**WHAT THE EXERCISE ASKS**
From the records below, set down exactly the lines starting with the line that contains "(** The [event] hook. *)" and going on through the line that contains "commitTurn logger h turn". Nothing else is wanted.

================================

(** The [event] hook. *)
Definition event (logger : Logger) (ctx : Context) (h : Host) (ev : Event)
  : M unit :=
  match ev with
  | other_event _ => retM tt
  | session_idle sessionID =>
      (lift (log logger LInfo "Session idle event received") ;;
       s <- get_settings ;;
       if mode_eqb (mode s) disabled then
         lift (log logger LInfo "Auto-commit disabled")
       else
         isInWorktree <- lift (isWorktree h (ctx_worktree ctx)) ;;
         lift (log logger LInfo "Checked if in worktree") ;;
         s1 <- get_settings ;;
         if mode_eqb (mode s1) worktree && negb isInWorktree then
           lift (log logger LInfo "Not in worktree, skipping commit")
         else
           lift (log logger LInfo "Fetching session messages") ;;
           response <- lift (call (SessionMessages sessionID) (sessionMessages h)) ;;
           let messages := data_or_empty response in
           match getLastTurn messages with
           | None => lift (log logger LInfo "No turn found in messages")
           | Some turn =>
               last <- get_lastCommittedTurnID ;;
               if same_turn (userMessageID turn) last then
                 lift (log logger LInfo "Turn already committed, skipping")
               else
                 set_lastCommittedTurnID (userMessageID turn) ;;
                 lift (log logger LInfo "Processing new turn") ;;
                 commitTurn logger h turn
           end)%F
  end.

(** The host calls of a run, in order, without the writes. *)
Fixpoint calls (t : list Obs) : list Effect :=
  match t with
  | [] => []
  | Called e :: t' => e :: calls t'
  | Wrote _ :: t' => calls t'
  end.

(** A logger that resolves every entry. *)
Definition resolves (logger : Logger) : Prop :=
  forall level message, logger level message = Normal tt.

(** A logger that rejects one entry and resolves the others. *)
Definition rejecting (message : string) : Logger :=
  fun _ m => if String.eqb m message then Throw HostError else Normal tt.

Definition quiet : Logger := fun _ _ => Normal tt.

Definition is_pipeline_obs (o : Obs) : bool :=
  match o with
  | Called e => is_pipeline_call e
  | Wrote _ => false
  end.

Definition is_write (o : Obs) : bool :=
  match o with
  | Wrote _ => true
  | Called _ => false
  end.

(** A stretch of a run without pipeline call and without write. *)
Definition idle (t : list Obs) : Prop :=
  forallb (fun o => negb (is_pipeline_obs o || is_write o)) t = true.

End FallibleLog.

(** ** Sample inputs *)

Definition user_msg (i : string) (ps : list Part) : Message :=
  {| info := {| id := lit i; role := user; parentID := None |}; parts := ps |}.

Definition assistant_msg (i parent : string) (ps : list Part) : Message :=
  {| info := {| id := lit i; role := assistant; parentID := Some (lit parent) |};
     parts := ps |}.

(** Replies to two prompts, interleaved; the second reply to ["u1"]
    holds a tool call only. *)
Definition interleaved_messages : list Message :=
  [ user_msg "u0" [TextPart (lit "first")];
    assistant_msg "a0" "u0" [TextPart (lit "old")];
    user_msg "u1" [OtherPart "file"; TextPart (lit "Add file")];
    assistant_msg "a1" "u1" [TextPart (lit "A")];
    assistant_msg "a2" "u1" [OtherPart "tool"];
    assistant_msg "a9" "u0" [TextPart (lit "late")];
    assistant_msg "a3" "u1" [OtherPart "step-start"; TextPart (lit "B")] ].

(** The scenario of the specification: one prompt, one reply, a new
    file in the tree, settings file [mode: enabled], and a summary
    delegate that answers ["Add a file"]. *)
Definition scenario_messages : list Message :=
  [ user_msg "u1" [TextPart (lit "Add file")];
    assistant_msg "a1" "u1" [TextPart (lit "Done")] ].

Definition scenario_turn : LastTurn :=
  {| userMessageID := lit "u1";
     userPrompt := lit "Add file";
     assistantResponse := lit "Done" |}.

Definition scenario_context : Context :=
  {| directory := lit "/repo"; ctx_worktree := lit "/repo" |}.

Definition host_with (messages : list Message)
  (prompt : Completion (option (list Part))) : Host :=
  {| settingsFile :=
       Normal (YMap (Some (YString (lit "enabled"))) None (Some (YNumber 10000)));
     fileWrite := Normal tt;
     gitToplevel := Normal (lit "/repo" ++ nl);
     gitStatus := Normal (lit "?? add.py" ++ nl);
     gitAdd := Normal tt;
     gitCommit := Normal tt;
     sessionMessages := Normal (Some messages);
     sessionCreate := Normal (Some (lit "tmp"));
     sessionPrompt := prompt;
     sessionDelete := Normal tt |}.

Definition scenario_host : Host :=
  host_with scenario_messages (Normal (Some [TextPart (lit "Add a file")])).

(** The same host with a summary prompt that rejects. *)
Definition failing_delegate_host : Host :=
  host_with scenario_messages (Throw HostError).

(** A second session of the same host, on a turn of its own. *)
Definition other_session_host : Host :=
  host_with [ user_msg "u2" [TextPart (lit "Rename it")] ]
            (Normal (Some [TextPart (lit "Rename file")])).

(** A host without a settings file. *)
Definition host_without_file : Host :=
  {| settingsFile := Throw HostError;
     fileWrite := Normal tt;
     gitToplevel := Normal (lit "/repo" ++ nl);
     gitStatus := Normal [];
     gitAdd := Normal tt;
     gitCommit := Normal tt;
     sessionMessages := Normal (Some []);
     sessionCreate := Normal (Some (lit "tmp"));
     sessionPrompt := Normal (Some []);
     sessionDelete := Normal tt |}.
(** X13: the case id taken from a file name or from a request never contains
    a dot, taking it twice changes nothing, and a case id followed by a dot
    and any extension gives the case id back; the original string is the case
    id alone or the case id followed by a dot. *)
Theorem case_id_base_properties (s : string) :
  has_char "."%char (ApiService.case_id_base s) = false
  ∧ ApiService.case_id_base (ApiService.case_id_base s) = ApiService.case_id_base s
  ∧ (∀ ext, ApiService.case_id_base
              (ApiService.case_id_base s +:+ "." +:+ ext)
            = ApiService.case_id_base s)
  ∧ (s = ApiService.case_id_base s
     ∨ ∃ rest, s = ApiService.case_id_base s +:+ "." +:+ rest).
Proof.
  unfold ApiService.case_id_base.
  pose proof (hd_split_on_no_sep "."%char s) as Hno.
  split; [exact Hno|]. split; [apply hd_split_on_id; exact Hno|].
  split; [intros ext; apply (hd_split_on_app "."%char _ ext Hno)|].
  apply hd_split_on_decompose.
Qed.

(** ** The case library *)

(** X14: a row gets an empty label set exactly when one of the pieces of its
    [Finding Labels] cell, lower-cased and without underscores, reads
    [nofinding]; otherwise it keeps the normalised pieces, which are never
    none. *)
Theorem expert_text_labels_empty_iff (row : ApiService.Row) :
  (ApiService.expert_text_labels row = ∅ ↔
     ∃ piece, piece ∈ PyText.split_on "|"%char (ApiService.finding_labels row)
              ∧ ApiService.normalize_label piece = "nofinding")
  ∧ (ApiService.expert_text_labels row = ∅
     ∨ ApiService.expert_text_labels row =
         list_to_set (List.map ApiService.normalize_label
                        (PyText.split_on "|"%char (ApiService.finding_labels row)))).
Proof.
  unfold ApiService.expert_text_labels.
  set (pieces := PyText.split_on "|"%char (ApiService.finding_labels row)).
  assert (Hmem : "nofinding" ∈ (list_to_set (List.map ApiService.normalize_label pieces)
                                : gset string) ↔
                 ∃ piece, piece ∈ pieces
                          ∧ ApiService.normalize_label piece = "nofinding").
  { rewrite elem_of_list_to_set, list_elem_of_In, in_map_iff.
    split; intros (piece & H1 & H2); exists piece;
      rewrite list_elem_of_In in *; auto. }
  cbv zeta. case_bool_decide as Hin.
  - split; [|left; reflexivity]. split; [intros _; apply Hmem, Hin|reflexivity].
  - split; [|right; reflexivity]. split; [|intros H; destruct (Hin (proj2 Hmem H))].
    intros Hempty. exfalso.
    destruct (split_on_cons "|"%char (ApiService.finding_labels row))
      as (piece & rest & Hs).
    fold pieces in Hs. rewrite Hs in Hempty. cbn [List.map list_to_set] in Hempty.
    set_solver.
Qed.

================================

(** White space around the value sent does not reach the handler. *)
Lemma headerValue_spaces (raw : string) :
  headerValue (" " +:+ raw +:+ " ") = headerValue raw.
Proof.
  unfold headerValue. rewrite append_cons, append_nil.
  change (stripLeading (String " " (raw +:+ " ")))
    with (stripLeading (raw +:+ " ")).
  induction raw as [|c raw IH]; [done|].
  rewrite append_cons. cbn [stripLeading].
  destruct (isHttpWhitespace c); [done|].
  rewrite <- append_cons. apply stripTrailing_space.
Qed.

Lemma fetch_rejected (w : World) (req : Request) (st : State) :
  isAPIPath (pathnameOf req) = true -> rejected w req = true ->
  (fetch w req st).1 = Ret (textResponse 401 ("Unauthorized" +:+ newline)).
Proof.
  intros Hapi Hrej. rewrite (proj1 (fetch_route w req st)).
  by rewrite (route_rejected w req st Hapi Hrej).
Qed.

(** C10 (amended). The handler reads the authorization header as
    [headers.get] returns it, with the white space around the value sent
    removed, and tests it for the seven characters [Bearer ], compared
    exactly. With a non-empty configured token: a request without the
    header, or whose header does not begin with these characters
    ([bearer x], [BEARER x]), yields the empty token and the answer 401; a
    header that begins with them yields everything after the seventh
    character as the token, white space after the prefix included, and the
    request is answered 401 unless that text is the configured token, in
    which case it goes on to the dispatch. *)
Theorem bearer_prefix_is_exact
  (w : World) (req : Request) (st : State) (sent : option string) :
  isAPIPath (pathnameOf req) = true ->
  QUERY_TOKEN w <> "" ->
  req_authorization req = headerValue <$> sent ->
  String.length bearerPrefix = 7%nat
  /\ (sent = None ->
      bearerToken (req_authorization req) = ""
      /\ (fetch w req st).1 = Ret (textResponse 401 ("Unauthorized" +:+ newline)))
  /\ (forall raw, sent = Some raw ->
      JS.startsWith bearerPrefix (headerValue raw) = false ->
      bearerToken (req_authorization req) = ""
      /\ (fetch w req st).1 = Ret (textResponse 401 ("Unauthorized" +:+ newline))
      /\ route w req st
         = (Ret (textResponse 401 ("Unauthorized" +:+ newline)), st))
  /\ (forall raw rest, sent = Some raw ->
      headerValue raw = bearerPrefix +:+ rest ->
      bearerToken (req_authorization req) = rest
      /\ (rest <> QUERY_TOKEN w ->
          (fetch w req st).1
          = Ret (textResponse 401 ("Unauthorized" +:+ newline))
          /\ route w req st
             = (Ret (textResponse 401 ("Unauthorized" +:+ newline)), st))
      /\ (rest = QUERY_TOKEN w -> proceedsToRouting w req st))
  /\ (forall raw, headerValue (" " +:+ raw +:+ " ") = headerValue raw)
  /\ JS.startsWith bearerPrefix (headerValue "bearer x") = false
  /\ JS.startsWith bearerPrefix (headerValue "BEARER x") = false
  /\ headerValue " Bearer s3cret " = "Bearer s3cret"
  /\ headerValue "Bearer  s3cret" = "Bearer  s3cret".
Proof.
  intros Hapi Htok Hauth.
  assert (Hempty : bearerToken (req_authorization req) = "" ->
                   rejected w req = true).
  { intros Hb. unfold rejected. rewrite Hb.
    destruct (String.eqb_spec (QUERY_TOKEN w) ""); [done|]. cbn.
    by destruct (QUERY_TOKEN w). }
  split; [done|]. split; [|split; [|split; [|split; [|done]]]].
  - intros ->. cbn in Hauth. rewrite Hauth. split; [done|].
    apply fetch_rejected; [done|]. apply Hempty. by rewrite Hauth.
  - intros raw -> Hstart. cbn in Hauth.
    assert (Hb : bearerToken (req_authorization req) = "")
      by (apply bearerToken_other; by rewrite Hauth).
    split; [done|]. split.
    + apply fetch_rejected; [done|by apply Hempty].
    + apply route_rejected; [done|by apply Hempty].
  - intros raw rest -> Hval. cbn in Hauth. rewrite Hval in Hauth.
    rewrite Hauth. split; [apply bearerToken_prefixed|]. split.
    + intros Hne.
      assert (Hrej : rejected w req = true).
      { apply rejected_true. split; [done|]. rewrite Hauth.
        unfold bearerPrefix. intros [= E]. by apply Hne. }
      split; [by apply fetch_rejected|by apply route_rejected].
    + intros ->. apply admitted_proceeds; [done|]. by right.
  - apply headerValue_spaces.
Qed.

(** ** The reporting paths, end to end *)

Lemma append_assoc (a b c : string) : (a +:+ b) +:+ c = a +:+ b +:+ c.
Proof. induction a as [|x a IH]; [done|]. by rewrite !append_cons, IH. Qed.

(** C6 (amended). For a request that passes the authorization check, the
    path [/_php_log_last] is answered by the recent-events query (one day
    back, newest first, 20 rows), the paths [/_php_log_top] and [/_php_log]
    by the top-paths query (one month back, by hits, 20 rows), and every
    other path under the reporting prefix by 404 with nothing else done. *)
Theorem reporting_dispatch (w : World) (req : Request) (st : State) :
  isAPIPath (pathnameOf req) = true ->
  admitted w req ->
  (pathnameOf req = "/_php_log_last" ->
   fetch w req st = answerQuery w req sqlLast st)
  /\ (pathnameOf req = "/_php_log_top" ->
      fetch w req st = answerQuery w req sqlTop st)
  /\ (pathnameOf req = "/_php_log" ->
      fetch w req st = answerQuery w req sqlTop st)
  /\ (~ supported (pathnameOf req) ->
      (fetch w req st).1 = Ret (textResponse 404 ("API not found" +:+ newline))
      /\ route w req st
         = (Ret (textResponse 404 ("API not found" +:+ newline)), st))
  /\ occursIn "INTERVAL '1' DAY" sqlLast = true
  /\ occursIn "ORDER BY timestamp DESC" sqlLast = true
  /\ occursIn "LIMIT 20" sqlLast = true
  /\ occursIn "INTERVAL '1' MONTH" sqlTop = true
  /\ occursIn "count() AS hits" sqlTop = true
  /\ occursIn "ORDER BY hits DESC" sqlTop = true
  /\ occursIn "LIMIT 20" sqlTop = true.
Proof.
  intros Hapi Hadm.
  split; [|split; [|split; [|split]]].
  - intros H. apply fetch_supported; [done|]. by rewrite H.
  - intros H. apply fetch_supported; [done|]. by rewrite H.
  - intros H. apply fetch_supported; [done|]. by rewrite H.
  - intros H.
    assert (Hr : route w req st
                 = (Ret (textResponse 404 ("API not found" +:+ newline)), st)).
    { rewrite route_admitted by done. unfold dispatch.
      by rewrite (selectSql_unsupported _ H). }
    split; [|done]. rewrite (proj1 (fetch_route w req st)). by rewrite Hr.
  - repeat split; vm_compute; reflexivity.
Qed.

================================

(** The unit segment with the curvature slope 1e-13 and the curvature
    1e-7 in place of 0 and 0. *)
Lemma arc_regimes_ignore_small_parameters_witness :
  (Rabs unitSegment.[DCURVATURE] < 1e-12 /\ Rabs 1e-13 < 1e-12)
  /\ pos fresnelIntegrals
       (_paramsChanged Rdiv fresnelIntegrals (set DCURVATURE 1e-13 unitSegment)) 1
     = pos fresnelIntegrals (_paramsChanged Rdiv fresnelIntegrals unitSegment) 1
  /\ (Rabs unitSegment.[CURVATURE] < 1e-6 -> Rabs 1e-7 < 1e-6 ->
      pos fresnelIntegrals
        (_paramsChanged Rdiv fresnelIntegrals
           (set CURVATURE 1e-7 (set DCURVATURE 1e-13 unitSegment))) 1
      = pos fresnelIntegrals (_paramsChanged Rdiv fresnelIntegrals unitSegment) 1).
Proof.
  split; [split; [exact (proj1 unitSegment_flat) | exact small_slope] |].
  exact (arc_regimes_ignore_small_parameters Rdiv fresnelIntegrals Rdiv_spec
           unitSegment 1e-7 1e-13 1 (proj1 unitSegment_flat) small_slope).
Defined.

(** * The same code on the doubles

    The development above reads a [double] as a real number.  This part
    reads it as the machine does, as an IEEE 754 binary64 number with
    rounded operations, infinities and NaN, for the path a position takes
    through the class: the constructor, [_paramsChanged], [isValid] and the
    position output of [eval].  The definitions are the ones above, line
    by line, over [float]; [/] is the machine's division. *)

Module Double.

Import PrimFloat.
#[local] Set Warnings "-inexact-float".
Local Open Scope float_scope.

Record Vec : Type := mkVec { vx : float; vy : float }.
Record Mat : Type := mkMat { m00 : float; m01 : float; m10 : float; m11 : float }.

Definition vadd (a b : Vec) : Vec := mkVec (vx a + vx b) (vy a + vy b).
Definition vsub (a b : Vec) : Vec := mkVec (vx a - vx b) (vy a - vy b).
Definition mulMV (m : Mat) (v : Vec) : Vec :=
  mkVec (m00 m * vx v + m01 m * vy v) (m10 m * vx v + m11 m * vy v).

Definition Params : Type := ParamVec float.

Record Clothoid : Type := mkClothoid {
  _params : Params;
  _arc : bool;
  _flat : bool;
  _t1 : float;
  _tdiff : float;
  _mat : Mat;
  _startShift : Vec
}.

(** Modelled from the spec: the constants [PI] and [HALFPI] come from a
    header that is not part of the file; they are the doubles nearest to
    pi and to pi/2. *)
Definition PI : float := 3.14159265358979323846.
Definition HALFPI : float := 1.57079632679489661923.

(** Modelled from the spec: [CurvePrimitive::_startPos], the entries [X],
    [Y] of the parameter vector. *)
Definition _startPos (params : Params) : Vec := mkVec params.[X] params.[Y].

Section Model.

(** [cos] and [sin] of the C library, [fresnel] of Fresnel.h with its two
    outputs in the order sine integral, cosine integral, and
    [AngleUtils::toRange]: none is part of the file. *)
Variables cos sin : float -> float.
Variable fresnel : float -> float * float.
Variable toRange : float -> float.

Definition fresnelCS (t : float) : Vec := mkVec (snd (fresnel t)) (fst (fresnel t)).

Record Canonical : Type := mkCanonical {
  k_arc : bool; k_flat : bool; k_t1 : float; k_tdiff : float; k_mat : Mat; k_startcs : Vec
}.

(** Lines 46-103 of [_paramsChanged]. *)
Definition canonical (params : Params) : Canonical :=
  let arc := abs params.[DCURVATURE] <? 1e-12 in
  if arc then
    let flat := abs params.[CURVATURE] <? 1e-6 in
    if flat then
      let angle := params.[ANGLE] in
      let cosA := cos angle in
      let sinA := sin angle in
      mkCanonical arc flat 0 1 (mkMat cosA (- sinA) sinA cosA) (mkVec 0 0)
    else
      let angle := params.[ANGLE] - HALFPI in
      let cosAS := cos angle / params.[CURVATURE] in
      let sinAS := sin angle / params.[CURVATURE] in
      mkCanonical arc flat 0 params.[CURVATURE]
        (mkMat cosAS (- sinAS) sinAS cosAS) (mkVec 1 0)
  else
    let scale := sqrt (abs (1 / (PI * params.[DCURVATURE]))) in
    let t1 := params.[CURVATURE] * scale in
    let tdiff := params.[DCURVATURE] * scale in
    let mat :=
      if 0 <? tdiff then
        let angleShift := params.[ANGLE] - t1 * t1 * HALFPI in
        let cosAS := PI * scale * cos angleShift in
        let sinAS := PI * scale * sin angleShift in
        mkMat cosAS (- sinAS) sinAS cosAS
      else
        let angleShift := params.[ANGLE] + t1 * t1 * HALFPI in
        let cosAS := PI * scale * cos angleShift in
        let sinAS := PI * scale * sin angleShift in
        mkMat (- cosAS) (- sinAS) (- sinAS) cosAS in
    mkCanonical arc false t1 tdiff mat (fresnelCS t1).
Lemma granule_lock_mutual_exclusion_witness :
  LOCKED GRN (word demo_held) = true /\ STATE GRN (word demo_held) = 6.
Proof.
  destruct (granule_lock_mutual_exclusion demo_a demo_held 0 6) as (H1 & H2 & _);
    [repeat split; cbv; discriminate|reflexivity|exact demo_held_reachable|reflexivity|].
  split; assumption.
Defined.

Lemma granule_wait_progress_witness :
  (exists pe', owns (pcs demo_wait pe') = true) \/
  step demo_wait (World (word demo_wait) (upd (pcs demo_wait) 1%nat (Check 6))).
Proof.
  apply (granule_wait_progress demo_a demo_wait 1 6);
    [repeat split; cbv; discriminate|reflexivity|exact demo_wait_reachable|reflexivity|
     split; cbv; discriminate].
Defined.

================================

**SOLUTION FOR THIS PROBLEM**
(** The [event] hook. *)
Definition event (logger : Logger) (ctx : Context) (h : Host) (ev : Event)
  : M unit :=
  match ev with
  | other_event _ => retM tt
  | session_idle sessionID =>
      (lift (log logger LInfo "Session idle event received") ;;
       s <- get_settings ;;
       if mode_eqb (mode s) disabled then
         lift (log logger LInfo "Auto-commit disabled")
       else
         isInWorktree <- lift (isWorktree h (ctx_worktree ctx)) ;;
         lift (log logger LInfo "Checked if in worktree") ;;
         s1 <- get_settings ;;
         if mode_eqb (mode s1) worktree && negb isInWorktree then
           lift (log logger LInfo "Not in worktree, skipping commit")
         else
           lift (log logger LInfo "Fetching session messages") ;;
           response <- lift (call (SessionMessages sessionID) (sessionMessages h)) ;;
           let messages := data_or_empty response in
           match getLastTurn messages with
           | None => lift (log logger LInfo "No turn found in messages")
           | Some turn =>
               last <- get_lastCommittedTurnID ;;
               if same_turn (userMessageID turn) last then
                 lift (log logger LInfo "Turn already committed, skipping")
               else
                 set_lastCommittedTurnID (userMessageID turn) ;;
                 lift (log logger LInfo "Processing new turn") ;;
                 commitTurn logger h turn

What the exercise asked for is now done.